Pasar de perseguido a perseguidor y de reprimido a represor es una constante que se repite en la historia. El ser humano suele ignorar las lecciones que ofrece el pasado, que todo es circular, y que siempre se vuelve un paso atrás. Detrás de las grandes reivindicaciones humanas por los derechos, late siempre un deseo de venganza contra los considerados culpables del pasado, por muy pasado que este sea. Detrás de quien se considera oprimido hay un opresor en potencia, deseoso de convertir al culpable de sus males o sus herederos inventados en el mal original por esencia y hacerlo desaparecer, excluirlo de la sociedad e imponer, otra vez, una sola forma de ver el mundo. Qué difícil es convivir cuando la prepotencia y el abuso imperan sobre la tolerancia, cuando alguien se considera superior a los demás, cuando se quiere erradicar de lo cotidiano y normal o someter a categorías inferiores a quien piensa distinto.

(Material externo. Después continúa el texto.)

(** the sweep fails exactly the stranded work.  A row moves if and only if
    it is underway, owned by an agent whose workspace has no live agent, and
    untouched for longer than the grace; it then reads failed with the exit's
    reason, no result invented.  Work in any other state, owned by a human or by
    nobody, or whose agent is running is untouched. *)
Theorem sweep_fails_the_stranded s now grace live s' moved :
  well_keyed s ->
  sweep_stranded encode_task decode_task render s now grace live = inl (s', moved) ->
  (forall i t, row s i = Some t ->
     ((exists w e, lifecycle t = Underway /\ owner_workspace t = Some w /\ live w = false
         /\ last (history t) = Some e /\ grace < now - at_ e) /\ i ∈ moved
      /\ exists t', row s' i = Some t' /\ lifecycle t' = Failed exit_reason
           /\ result t' = result t /\ owner t' = owner t)
     \/ i ∉ moved /\ row s' i = Some t)
  /\ (forall k, (forall i, i ∈ moved -> k <> storage_key i) -> rows_of s' !! k = rows_of s !! k).
Proof.
  intros Hk Hsweep. pose proof (sweep_passes _ _ _ _ _ _ Hk Hsweep) as [Hk' Hrows Hmoved Hother].
  split; [|done]. intros i t Hr. pose proof (Hrows i) as Hri. rewrite Hr in Hri. simpl in Hri.
  destruct (is_stranded t now grace live) eqn:Hst.
  - left. unfold is_stranded in Hst. destruct (bool_decide (lifecycle t = Underway)) eqn:Hu; [|done].
    pose proof Hu as Hu'. apply bool_decide_eq_true in Hu. simpl in Hst.
    destruct (owner_workspace t) as [w|] eqn:Hw; [|done].
    destruct (live w) eqn:Hlive; [done|]. destruct (last (history t)) as [e|] eqn:He; [|done].
    apply Z.ltb_lt in Hst.
    assert (is_stranded t now grace live = true) as Hst'.
    { unfold is_stranded. rewrite Hu', Hw, Hlive, He. by apply Z.ltb_lt. }
    split; [by exists w, e|].
    assert (fail_if (fun t => is_stranded t now grace live) Lazybox now t
      = (set_lifecycle (Failed exit_reason)
           (record (Failed exit_reason) Lazybox now (Some "agent-exited"%string) t), Some (id t))) as E
      by (unfold fail_if, fail_from_agent_exit; by rewrite Hst', Hu').
    rewrite E in Hri. split; [apply Hmoved; exists t; by rewrite E|]. by eexists.
  - right. assert (fail_if (fun t => is_stranded t now grace live) Lazybox now t = (t, None)) as E
      by (unfold fail_if; by rewrite Hst).
    rewrite E in Hri. split; [|done]. intros (t' & ? & _ & Hs)%Hmoved. simplify_eq. rewrite E in Hs. by destruct Hs.
Qed.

La especie humana, que imita más que evoluciona, tropieza una y otra vez en la misma piedra. Y así cada etapa tiene sus grandes ideas, que se imponen y mantienen sin reparar en los daños o sentimientos de quienes no las comparten, que son excluidos y tachados de rémora, sin remisión posible. De esta manera, más que conseguir la paz y la convivencia, se vuelve a sembrar la semilla del rechazo, que va poco a poco germinando y que, al final, surge de nuevo con fuerza anulando aquello que, nacido con visos de virtud, se convierte en paradigma de intolerancia y, por tanto, objetivo, otra vez, de los ahora excluidos y antes dictadores. Qué ingenuos son y, a la vez, qué soberbios los que piensan que esta vez sí, que esta vez destruirán al adversario para siempre, aunque éste sea la mitad de la sociedad.

La manifestación del día del orgullo gay de este mes, entre otros sucesos, es un exponente claro de un error que incurre en el mismo defecto que la historia acredita como tal. Identificar el movimiento por la diversidad y la no exclusión con una ideología o tendencia determinada, no tolerar diferencias o disensiones, vincular lo reclamado a una posición política y excluir a quien difiere de lo reivindicado, es incurrir en la misma conducta que se rechaza y sembrar la discordia, promoviendo enemigos donde no los había. Cuando un movimiento por naturaleza transversal se identifica con la izquierda y excluye a la derecha, está creando una mitad social que, tarde o temprano, se posicionará en contra de lo reivindicado, por simple supervivencia, máxime cuando esta actitud se observa en otras reivindicaciones que se quieren monopolizar por un sector político declarándolas exclusivas y excluyentes. Al final, no se dan cuenta, su futuro dependerá de la situación política y sus derechos de quien gobierne. Toda adscripción a una ideología lleva a instrumentalizar la idea y ponerla al servicio de fines no compatibles con las aspiraciones que se dicen querer conseguir. Exponer un derecho a la pugna electoral es, cuanto menos, asumir el riesgo de entrar en ese complejo escenario, rebajando el exigido derecho a la categoría de estrategia o reclamo para un votante bien identificado.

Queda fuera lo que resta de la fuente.